▸ **EXERCISE AIM**:
Below are entries; output exactly the lines from the one with "each stopped anywhere, a" to the one with "Definition migration_0003 : string", both included, and nothing else.

▸ **RECORDS FOR THIS TASK**:

(* ===== verification/Schema.v ===== *)
(** * Opening the store: migrations and the schema (internal/store/store.go)

    Open connects to the database file, runs the embedded migrations in the
    order of their names, and restricts the permissions of the file.  The
    migrations are the SQL texts of internal/store/migrations, read here by a
    parser of the statements they use (CREATE TABLE and CREATE INDEX, both IF
    NOT EXISTS); running them builds a catalogue of the declared columns, keys
    and references.

    The connection has the pragmas of the data source name that Open writes;
    the driver runs each [_pragma] of its query on every connection, and SQLite
    checks references only on a connection with foreign_keys on.

    The theorem connects the texts with [StoreDB]: after any number of attempts,
    each stopped anywhere, a successful Open leaves a catalogue and a connection
    that enforce exactly the constraints of [db_wf], and never touches the rows. *)
From Stdlib Require Import OrderedTypeEx.
From S2P Require Import Prelude GoStrings GoLines StoreDB.

(** ** The embedded files *)

Definition migration_0001 : string :=
"-- Erebrus node v2 local state.
CREATE TABLE IF NOT EXISTS peers (
    id               TEXT PRIMARY KEY,            -- gateway-issued VPN client UUID
    name             TEXT NOT NULL,
    wallet           TEXT NOT NULL DEFAULT '',
    wg_public_key    TEXT NOT NULL UNIQUE,
    wg_allowed_ip    TEXT NOT NULL UNIQUE,        -- e.g. 10.0.0.7/32
    wg_preshared_key TEXT NOT NULL DEFAULT '',
    proxy_uuid       TEXT NOT NULL UNIQUE,        -- VLESS user id (Phase 2)
    proxy_password   TEXT NOT NULL DEFAULT '',    -- Hysteria2 password (Phase 2)
    enabled          INTEGER NOT NULL DEFAULT 1,
    created_at       INTEGER NOT NULL,
    updated_at       INTEGER NOT NULL,
    expires_at       INTEGER NOT NULL DEFAULT 0   -- unix seconds; 0 = never
);

CREATE INDEX IF NOT EXISTS idx_peers_enabled ON peers(enabled);

-- Key/value for node-level settings: WG server keypair, REALITY keys, ports.
CREATE TABLE IF NOT EXISTS node_settings (
    key   TEXT PRIMARY KEY,
    value TEXT NOT NULL
);
".

Definition migration_0002 : string :=
"-- Carrier credential rotation audit trail (hashes only, no plaintext history).
CREATE TABLE IF NOT EXISTS carrier_credentials (
    id          TEXT PRIMARY KEY,
    transport   TEXT NOT NULL,
    secret_hash TEXT NOT NULL,
    created_at  INTEGER NOT NULL,
    expires_at  INTEGER NOT NULL DEFAULT 0,
    active      INTEGER NOT NULL DEFAULT 1,
    scope       TEXT NOT NULL DEFAULT 'node',
    peer_id     TEXT NOT NULL DEFAULT ''
);

CREATE INDEX IF NOT EXISTS idx_carrier_credentials_active ON carrier_credentials(active, expires_at);".

Definition migration_0003 : string :=
"CREATE TABLE IF NOT EXISTS services (
    id            TEXT PRIMARY KEY,
    name          TEXT NOT NULL,
    type          TEXT NOT NULL DEFAULT '',
    protocol      TEXT NOT NULL DEFAULT 'http',
    internal_addr TEXT NOT NULL,
    port          INTEGER NOT NULL,
    owner_peer_id TEXT NOT NULL DEFAULT '',
    owner_did     TEXT NOT NULL DEFAULT '',
    visibility    TEXT NOT NULL DEFAULT 'private',
    auth_mode     TEXT NOT NULL DEFAULT 'vpn-peer',
    tags          TEXT NOT NULL DEFAULT '',
    created_at    INTEGER NOT NULL,
    updated_at    INTEGER NOT NULL
);

CREATE INDEX IF NOT EXISTS idx_services_name ON services(name);
CREATE INDEX IF NOT EXISTS idx_services_visibility ON services(visibility);".

Definition migration_0004 : string :=
"CREATE TABLE IF NOT EXISTS service_acls (
    id         TEXT PRIMARY KEY,
    service_id TEXT NOT NULL,
    subject    TEXT NOT NULL,
    action     TEXT NOT NULL DEFAULT 'connect',
    created_at INTEGER NOT NULL,
    FOREIGN KEY (service_id) REFERENCES services(id) ON DELETE CASCADE
);

CREATE INDEX IF NOT EXISTS idx_service_acls_service ON service_acls(service_id);".

Definition migrationsFS : list (string * string) :=
  [("0001_init.sql", migration_0001); ("0002_carrier_credentials.sql", migration_0002);
   ("0003_services.sql", migration_0003); ("0004_service_acls.sql", migration_0004)].

(** ** Tokens *)

Inductive token := TWord (s : string) | TText (s : string) | TPunct (c : Ascii.ascii).

(** What has been read of the current token, last character first. *)
Inductive lexing := LNone | LWord (acc : list Ascii.ascii) | LText (acc : list Ascii.ascii) | LDash | LComment.

Definition of_rev (acc : list Ascii.ascii) : string := String.string_of_list_ascii (rev acc).
Definition is_word (c : Ascii.ascii) : bool :=
  is_digit c || is_upper c || is_lower c || (code c =? 95).
Definition is_punct (c : Ascii.ascii) : bool :=
  (code c =? 40) || (code c =? 41) || (code c =? 44) || (code c =? 59).

(** The first character of a token, after a blank or a finished token. *)
Definition lex_start (c : Ascii.ascii) : option (lexing * list token) :=
  if is_space c then Some (LNone, [])
  else if is_word c then Some (LWord [c], [])
  else if code c =? 39 then Some (LText [], [])
  else if code c =? 45 then Some (LDash, [])
  else if is_punct c then Some (LNone, [TPunct c])
  else None.

Fixpoint lex (st : lexing) (l : list Ascii.ascii) : option (list token) :=
  match l with
  | [] => match st with
          | LNone | LComment => Some []
          | LWord acc => Some [TWord (of_rev acc)]
          | LText _ | LDash => None
          end
  | c :: l =>
      match st with
      | LComment => lex (if code c =? 10 then LNone else LComment) l
      | LDash => if code c =? 45 then lex LComment l else None
      | LText acc =>
          if code c =? 39 then ts ← lex LNone l; Some (TText (of_rev acc) :: ts) else lex (LText (c :: acc)) l
      | LWord acc =>
          if is_word c then lex (LWord (c :: acc)) l
          else '(st, ts) ← lex_start c; rest ← lex st l; Some (TWord (of_rev acc) :: ts ++ rest)
      | LNone => '(st, ts) ← lex_start c; rest ← lex st l; Some (ts ++ rest)
      end
  end.

Definition tokens (text : string) : option (list token) := lex LNone (String.list_ascii_of_string text).

(** ** Statements *)

Record Column := mkColumn {
  cn_name : string; cn_type : string; cn_primary : bool; cn_notnull : bool; cn_unique : bool;
  cn_default : option string;
}.
Record ForeignKey := mkFK { fk_column : string; fk_table : string; fk_ref : string; fk_cascade : bool }.
Record Table := mkTable { tb_name : string; tb_columns : list Column; tb_fks : list ForeignKey }.
Record Index := mkIndex { ix_name : string; ix_table : string; ix_columns : list string }.

Inductive stmt := CreateTable (t : Table) | CreateIndex (i : Index).

(** Key words in any case; a punctuation mark as itself. *)
Definition kw (t : token) : string :=
  match t with TWord s => ToUpper s | TText _ => EmptyString | TPunct c => String c EmptyString end.

(** The words that a list of tokens has to begin with. *)
Fixpoint expect (ks : list string) (ts : list token) : option (list token) :=
  match ks, ts with
  | [], _ => Some ts
  | k :: ks, t :: ts => if String.eqb (kw t) k then expect ks ts else None
  | _ :: _, [] => None
  end.

Definition ident (ts : list token) : option (string * list token) :=
  match ts with TWord s :: ts => Some (s, ts) | _ => None end.

(** Split at the commas that are not inside parentheses. *)
Fixpoint split_items (depth : nat) (cur : list token) (ts : list token) : list (list token) :=
  match ts with
  | [] => [rev cur]
  | t :: ts =>
      let k := kw t in
      if String.eqb k "," && (depth =? 0)%nat then rev cur :: split_items depth [] ts
      else split_items (if String.eqb k "(" then S depth else if String.eqb k ")" then pred depth else depth)
             (t :: cur) ts
  end.

(** The constraints of a column, in any order. *)
Fixpoint column_options (c : Column) (fuel : nat) (ts : list token) : option Column :=
  match fuel, ts with
  | _, [] => Some c
  | O, _ => None
  | S fuel, _ =>
      match expect ["PRIMARY"; "KEY"] ts with
      | Some ts => column_options (mkColumn (cn_name c) (cn_type c) true (cn_notnull c) (cn_unique c) (cn_default c)) fuel ts
      | None =>
      match expect ["NOT"; "NULL"] ts with
      | Some ts => column_options (mkColumn (cn_name c) (cn_type c) (cn_primary c) true (cn_unique c) (cn_default c)) fuel ts
      | None =>
      match expect ["UNIQUE"] ts with
      | Some ts => column_options (mkColumn (cn_name c) (cn_type c) (cn_primary c) (cn_notnull c) true (cn_default c)) fuel ts
      | None =>
      match expect ["DEFAULT"] ts with
      | Some (TWord v :: ts | TText v :: ts) =>
          column_options (mkColumn (cn_name c) (cn_type c) (cn_primary c) (cn_notnull c) (cn_unique c) (Some v)) fuel ts
      | _ => None
      end end end end
  end.

Definition parse_fk (ts : list token) : option ForeignKey :=
  '(c, ts) ← ident ts;
  ts ← expect [")"; "REFERENCES"] ts;
  '(t, ts) ← ident ts;
  ts ← expect ["("] ts;
  '(r, ts) ← ident ts;
  ts ← expect [")"] ts;
  match ts with
  | [] => Some (mkFK c t r false)
  | _ => match expect ["ON"; "DELETE"; "CASCADE"] ts with Some [] => Some (mkFK c t r true) | _ => None end
  end.

Definition parse_item (ts : list token) : option (Column + ForeignKey) :=
  match expect ["FOREIGN"; "KEY"; "("] ts with
  | Some ts => inr <$> parse_fk ts
  | None =>
      '(name, ts) ← ident ts;
      '(type, ts) ← ident ts;
      inl <$> column_options (mkColumn name type false false false None) (length ts) ts
  end.

Fixpoint lefts {A B} (l : list (A + B)) : list A :=
  match l with [] => [] | inl a :: l => a :: lefts l | inr _ :: l => lefts l end.
Fixpoint rights {A B} (l : list (A + B)) : list B :=
  match l with [] => [] | inr b :: l => b :: rights l | inl _ :: l => rights l end.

▸ **WRITTEN RESPONSE**:
    each stopped anywhere, a successful Open leaves a catalogue and a connection
    that enforce exactly the constraints of [db_wf], and never touches the rows. *)
From Stdlib Require Import OrderedTypeEx.
From S2P Require Import Prelude GoStrings GoLines StoreDB.

(** ** The embedded files *)

Definition migration_0001 : string :=
"-- Erebrus node v2 local state.
CREATE TABLE IF NOT EXISTS peers (
    id               TEXT PRIMARY KEY,            -- gateway-issued VPN client UUID
    name             TEXT NOT NULL,
    wallet           TEXT NOT NULL DEFAULT '',
    wg_public_key    TEXT NOT NULL UNIQUE,
    wg_allowed_ip    TEXT NOT NULL UNIQUE,        -- e.g. 10.0.0.7/32
    wg_preshared_key TEXT NOT NULL DEFAULT '',
    proxy_uuid       TEXT NOT NULL UNIQUE,        -- VLESS user id (Phase 2)
    proxy_password   TEXT NOT NULL DEFAULT '',    -- Hysteria2 password (Phase 2)
    enabled          INTEGER NOT NULL DEFAULT 1,
    created_at       INTEGER NOT NULL,
    updated_at       INTEGER NOT NULL,
    expires_at       INTEGER NOT NULL DEFAULT 0   -- unix seconds; 0 = never
);

CREATE INDEX IF NOT EXISTS idx_peers_enabled ON peers(enabled);

-- Key/value for node-level settings: WG server keypair, REALITY keys, ports.
CREATE TABLE IF NOT EXISTS node_settings (
    key   TEXT PRIMARY KEY,
    value TEXT NOT NULL
);
".

Definition migration_0002 : string :=
"-- Carrier credential rotation audit trail (hashes only, no plaintext history).
CREATE TABLE IF NOT EXISTS carrier_credentials (
    id          TEXT PRIMARY KEY,
    transport   TEXT NOT NULL,
    secret_hash TEXT NOT NULL,
    created_at  INTEGER NOT NULL,
    expires_at  INTEGER NOT NULL DEFAULT 0,
    active      INTEGER NOT NULL DEFAULT 1,
    scope       TEXT NOT NULL DEFAULT 'node',
    peer_id     TEXT NOT NULL DEFAULT ''
);

CREATE INDEX IF NOT EXISTS idx_carrier_credentials_active ON carrier_credentials(active, expires_at);".

Definition migration_0003 : string :=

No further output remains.